(* ===== verification/ReplaySteps.v ===== *)
(** * What one step of the replay does

    Each step of [recovery.rs] on a history that is the live one under a renaming of the
    versions: given that the live step succeeded and that the renaming agrees with the
    counter of the replay, the step of the replay succeeds and leaves the renamed result. *)

From S2P Require Import Prelude.
From S2P Require Import SliceOps.
From S2P Require Import Bytes.
From S2P Require Import Errors.
From S2P Require Import Hlc.
From S2P Require Import Temporal.
From S2P Require Import Ids.
From S2P Require Import Interning.
From S2P Require Import Property.
From S2P Require Import PropMap.
From S2P Require Import Provenance.
From S2P Require Import Delta.
From S2P Require Import History.
From S2P Require Import Slices.
From S2P Require Import CurrentIndex.
From S2P Require Import CurrentStore.
From S2P Require Import IndexedHistory.
From S2P Require Import Transactions.
From S2P Require Import Commit.
From S2P Require Import Replay.
From S2P Require Import Renaming.
From S2P Require Import HistoryHeads.
From S2P Require Import ReplayIds.
From S2P Require Import ReplayLive.

Section Steps.
Import Replay.
Context {St : Type} `{Interner St}.
Context (it : St) (ptr_eq : PropertyValue -> PropertyValue -> bool) (map_ptr_eq : PropMap.PropertyMap -> PropMap.PropertyMap -> bool).
Context (config : History.Config) (pre_anchor_hooks : Z -> HybridTimestamp -> PropMap.PropertyMap -> option Z).
Context (rho : VersionId -> VersionId) `{!Inj (=) (=) rho}.
Hypothesis rho_tag : forall v, Id.is_structural (rho v) = Id.is_structural v.
Abbreviation update := (Slices.apply_update it ptr_eq map_ptr_eq config pre_anchor_hooks).

(** ** Ids *)
Lemma set_next_same r : set_next (next_version_id r) r = r.
Proof. by destruct r. Qed.
Lemma saturating_small n : 0 <= n < 2 ^ 62 -> u64_saturating_add n 1 = n + 1.
Proof. intros Hn. unfold u64_saturating_add. apply saturate_id. mlia. Qed.
Lemma synthesize_ok r v n' : 0 <= next_version_id r -> numbered rho (next_version_id r) [Created v] n' ->
  synthesize r = (r, Ok (rho v)) /\ n' = next_version_id r + 1 /\ 0 <= rho v < 2 ^ 62 /\ rho v = next_version_id r.
Proof.
  intros H0 (n1 & He & ->%numbered_nil)%numbered_cons. revert He; simpl; case_goal; [|done]; intros He. injection He as Hv <-. bool_to_prop.
  rewrite <- Hv. split_and!; try (done || lia). unfold synthesize, mbind, sm_bind, lift. simpl. unfold Id.new_version. case_goal; [|done]. mlia.
Qed.
Lemma bump_ok r id : 0 <= id < 2 ^ 62 -> bump id r = (set_next (Z.max (next_version_id r) (id + 1)) r, Ok tt).
Proof.
  intros Hid. unfold bump, modify. do 2 f_equal. unfold Id.bump_next_version_id. rewrite strip_small by lia. mlia.
Qed.
Lemma logged_inv r i n' : 0 <= next_version_id r -> numbered rho (next_version_id r) [Logged i] n' ->
  rho i = i /\ 0 <= i < 2 ^ 62 /\ n' = Z.max (next_version_id r) (i + 1).
Proof.
  intros H0 (n1 & He & ->%numbered_nil)%numbered_cons. revert He; simpl; case_goal; [|done]; intros He. injection He as Hv <-. bool_to_prop. split_and!; (done || lia).
Qed.

(** The events of the structural versions that a plan calls for. *)
Definition tagged (g : Z) : VersionId := match Id.structural g with Ok i => i | _ => 0 end.
Definition structural_event {A} (o : option A) (g : Z) : list Event * Z :=
  match o with Some _ => ([Minted (tagged g)], u64_wrapping_add g 1) | None => ([], g) end.
Definition structural_events (plan : Slices.UpdatePlan) (g : Z) : list Event :=
  let '(es, g) := structural_event (Slices.carry_from plan) g in es ++ (structural_event (Slices.reassert plan) g).1.

Lemma mint_if_ok {A} (o : option A) (oid : option VersionId) g r n' :
  match o with Some _ => exists i, oid = Some i /\ Id.structural g = Ok i | None => oid = None end ->
  0 <= next_version_id r -> numbered rho (next_version_id r) (structural_event o g).1 n' ->
  mint_if o r = (set_next n' r, Ok (rho <$> oid)).
Proof.
  intros Ho H0. destruct o as [a|]; simpl.
  - destruct Ho as (i & -> & Hi). unfold tagged. rewrite Hi. intros (n1 & He & ->%numbered_nil)%numbered_cons. revert He; simpl.
    case_goal; [|done]; intros He. injection He as Hv <-. bool_to_prop. unfold mint_structural_version_id, mbind, sm_bind, lift, get. simpl.
    destruct (tag_strip (next_version_id r)) as (_ & _ & _ & ->); [lia|]. simpl. rewrite saturating_small by lia. by rewrite <- Hv.
  - subst oid. intros ->%numbered_nil. by rewrite set_next_same.
Qed.

(** ** The two histories *)
Section On.
Context {X : Type} (on : forall A, SM (History.Store X) Error A -> M A).
Context (view : Recovered -> History.Store X) (put : History.Store X -> Recovered -> Recovered).
Hypothesis on_ok : forall A (m : SM (History.Store X) Error A) r h a, m (view r) = (h, Ok a) -> on A m r = (put h r, Ok a).
Hypothesis view_next : forall n r, view (set_next n r) = view r.
Hypothesis view_put : forall h r, view (put h r) = h.
Hypothesis put_view : forall r, put (view r) r = r.
Hypothesis put_next : forall h r, next_version_id (put h r) = next_version_id r.
Implicit Types s : History.Store X.

Lemma update_history_ok s s' a (e : Z) v l en p vf pr c o1 o2 g g' r n' :
  let plan := Slices.plan_entity_update s e vf in
  view r = ren_store rho s -> History.versions s !! v = None -> rho v = v -> minted g o1 o2 plan g' ->
  0 <= next_version_id r -> numbered rho (next_version_id r) (structural_events plan g) n' ->
  update e plan vf c v l en p pr o1 o2 s = (s', Ok a) ->
  update_history it ptr_eq map_ptr_eq config pre_anchor_hooks on view e v l en p vf pr c r
    = (put (ren_store rho s') (set_next n' r), Ok (ren_state rho <$> Slices.reasserted a)).
Proof.
  intros plan Hv Hf Hrv (g1 & M1 & M2) H0. unfold structural_events.
  assert (Hg : g1 = (structural_event (Slices.carry_from plan) g).2) by (destruct (Slices.carry_from plan); naive_solver).
  destruct (structural_event (Slices.carry_from plan) g) as [es g1'] eqn:Ee. simpl in Hg. subst g1'. intros (n1 & N1 & N2)%numbered_app Hu.
  unfold update_history. unfold get, mbind at 1, sm_bind at 1. rewrite Hv, <- Hrv, ren_lookup, Hf by apply _. simpl fmap. cbv beta iota.
  rewrite plan_renames by done. fold plan. change (Slices.carry_from (ren_plan rho plan)) with (Slices.carry_from plan).
  eapply sm_bind_run; [apply (mint_if_ok _ o1 g); [by destruct (Slices.carry_from plan); naive_solver|done|by rewrite Ee]|].
  eapply sm_bind_run.
  { change (Slices.reassert (ren_plan rho plan)) with (rho <$> Slices.reassert plan). apply (mint_if_ok _ o2 g1).
    - destruct (Slices.reassert plan); simpl; naive_solver.
    - simpl. apply numbered_le in N1; [lia|done].
    - by destruct (Slices.reassert plan). }
  eapply sm_bind_run; [apply on_ok; rewrite !view_next, Hv; eapply (renames_ok rho (ren_applied rho)); [by apply update_renames|exact Hu]|reflexivity].
Qed.
Lemma live_head_renames s e : live_head (ren_store rho s) e = rho <$> live_head s e.
Proof.
  unfold live_head, valid_open. rewrite ren_head. destruct (History.version_heads s !! e) as [h|]; simpl fmap; cbv beta iota; [|done].
  rewrite ren_lookup by apply _. destruct (History.versions s !! h) as [w|]; simpl fmap; cbv beta iota; [|done].
  change (History.temporal (ren_version rho w)) with (History.temporal w). by destruct (Range.is_current _).
Qed.
Lemma alive_head s e : alive s e -> exists h, History.version_heads s !! e = Some h /\ live_head s e = Some h.
Proof.
  intros (a & b & Hh & _). unfold head_state in Hh. destruct (History.version_heads s !! e) as [h|] eqn:E; [|done]. simpl in Hh.
  exists h. split; [done|]. unfold live_head, valid_open. rewrite E. destruct (History.versions s !! h) as [w|]; [|done]. injection Hh as ->.
  cbn [valid_time]. assert (Range.is_current (mkRange a TIMESTAMP_MAX) = true) as -> by (by apply (ts_eqb_eq TIMESTAMP_MAX)). done.
Qed.
Lemma retracted_from_renames s e c : Replay.retracted_from (ren_store rho s) e c = Commit.retracted_from s e c.
Proof.
  unfold Replay.retracted_from, Commit.retracted_from, Tx.head_interval, IxHist.get_current_version, IxHist.get_version.
  rewrite ren_head. destruct (History.version_heads s !! e) as [h|]; [|done]. cbn [fmap option_fmap option_map mbind option_bind].
  rewrite ren_lookup by apply _. by destruct (History.versions s !! h).
Qed.
Lemma close_history_ok s s1 s' (e : Z) payload i append close c r n' u :
  view r = ren_store rho s -> alive s e -> 0 <= next_version_id r -> numbered rho (next_version_id r) [Logged i] n' ->
  close (rho <$> History.version_heads s !! e) (ren_store rho s) = (s1, Ok u) ->
  append i (Commit.retracted_from s e c) payload s1 = (s', Ok tt) ->
  close_history it config on view e (Some payload) (Some i) append close c r = (put s' (set_next n' (put s1 r)), Ok tt).
Proof.
  intros Hv (h & Hh & Hl)%alive_head H0 (Hr & Hi & ->)%logged_inv Hc Ha; [|done]. unfold close_history. unfold get, mbind at 1, sm_bind at 1.
  eapply sm_bind_run.
  { apply on_ok. unfold closing_payload. by rewrite Hv, live_head_renames, Hl. }
  cbv beta iota zeta. rewrite <- Hv, put_view, Hv, ren_head, retracted_from_renames.
  eapply sm_bind_run; [apply on_ok; by rewrite Hv|]. eapply sm_bind_run.
  { unfold logged_or_synthesized. eapply sm_bind_run; [done|]. eapply sm_bind_run; [by apply bump_ok|]. by rewrite put_next. }
  apply on_ok. by rewrite view_next, view_put.
Qed.
End On.
End Steps.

YOUR ASSIGNMENT – Output the material above exactly, but only from the line that carries "synthesize r = (r, Ok" through the line that carries "Lemma logged_inv r".

ANSWER FOR THIS EXERCISE –
  synthesize r = (r, Ok (rho v)) /\ n' = next_version_id r + 1 /\ 0 <= rho v < 2 ^ 62 /\ rho v = next_version_id r.
Proof.
  intros H0 (n1 & He & ->%numbered_nil)%numbered_cons. revert He; simpl; case_goal; [|done]; intros He. injection He as Hv <-. bool_to_prop.
  rewrite <- Hv. split_and!; try (done || lia). unfold synthesize, mbind, sm_bind, lift. simpl. unfold Id.new_version. case_goal; [|done]. mlia.
Qed.
Lemma bump_ok r id : 0 <= id < 2 ^ 62 -> bump id r = (set_next (Z.max (next_version_id r) (id + 1)) r, Ok tt).
Proof.
  intros Hid. unfold bump, modify. do 2 f_equal. unfold Id.bump_next_version_id. rewrite strip_small by lia. mlia.
Qed.
Lemma logged_inv r i n' : 0 <= next_version_id r -> numbered rho (next_version_id r) [Logged i] n' ->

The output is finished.